PROBLEM => The lines from the start of the data through the line containing "back a refreshed" are to be reproduced exactly, both ends included.

Dataset entries =>
----
(** C3: for a record loaded from the credential file that has an access
    token, the gate judges "needs refresh" exactly when the expiry instant is
    absent or now is no earlier than five minutes before it; when refresh is
    not needed the call returns [false] and leaves client and disk as they
    were; when it is needed, a refresh token is there and the exchange hands
    back a refreshed record, the call returns [true] after exactly one write,
    of that record. (When the provider rejects the exchange instead, the call
    throws and writes nothing.) *)
Theorem refreshIfNeeded_policy (now : Z) (reply : string + Credentials)
    (w : World) (path : string) (c : Credentials) :
  loaded_from w path c →
  Js.truthy (access_token c) = true →
  (0 <= now)%Z →
  (needsRefresh now (expiry_date c) = true ↔ spec_needs_refresh now c)
  ∧ (¬ spec_needs_refresh now c →
       refreshIfNeeded now reply w path = (inr false, w))
  ∧ (spec_needs_refresh now c →
     Js.truthy (refresh_token c) = true →
     ∀ refreshed, reply = inr refreshed →
       ∃ fs',
         refreshIfNeeded now reply w path = (inr true, mkWorld (Some refreshed) fs') ∧
         Fs.writes fs' = Fs.writes (disk w) ++ [(path, Fs.Json refreshed)] ∧
         Fs.content <$> (Fs.files fs' !! path) = Some (Fs.Json refreshed))
  ∧ (spec_needs_refresh now c →
     Js.truthy (refresh_token c) = true →
     ∀ msg, reply = inl msg →
       refreshIfNeeded now reply w path = (inl (refreshFailed msg), w)).
Proof.
  intros Hload Hat Hnow.
  pose proof (loaded_from_credentials w path c Hload) as Hcred.
  split; [| split; [| split]].
  - split; [apply needsRefresh_complete, Hnow | apply spec_needs_refresh_sound].
  - intros Hfresh. unfold refreshIfNeeded. rewrite Hcred, Hat. simpl.
    destruct (needsRefresh now (expiry_date c)) eqn:Hneed; [| reflexivity].
    exfalso. apply Hfresh, needsRefresh_complete; assumption.
  - intros Hneed Hrt refreshed ->.
    destruct Hload as [_ (f & Hf & _)].
    unfold refreshIfNeeded. rewrite Hcred, Hat. simpl.
    rewrite (spec_needs_refresh_sound now c Hneed), Hrt. simpl.
    unfold Fs.writeFileSync. rewrite Hf.
    eexists. split; [reflexivity |]. simpl. split; [reflexivity |].
    rewrite lookup_insert_eq. reflexivity.
  - intros Hneed Hrt msg ->.
    unfold refreshIfNeeded. rewrite Hcred, Hat. simpl.
    rewrite (spec_needs_refresh_sound now c Hneed), Hrt. reflexivity.
Qed.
----
RESPONSE FOR THIS EXERCISE =>
(** C3: for a record loaded from the credential file that has an access
    token, the gate judges "needs refresh" exactly when the expiry instant is
    absent or now is no earlier than five minutes before it; when refresh is
    not needed the call returns [false] and leaves client and disk as they
    were; when it is needed, a refresh token is there and the exchange hands
    back a refreshed record, the call returns [true] after exactly one write,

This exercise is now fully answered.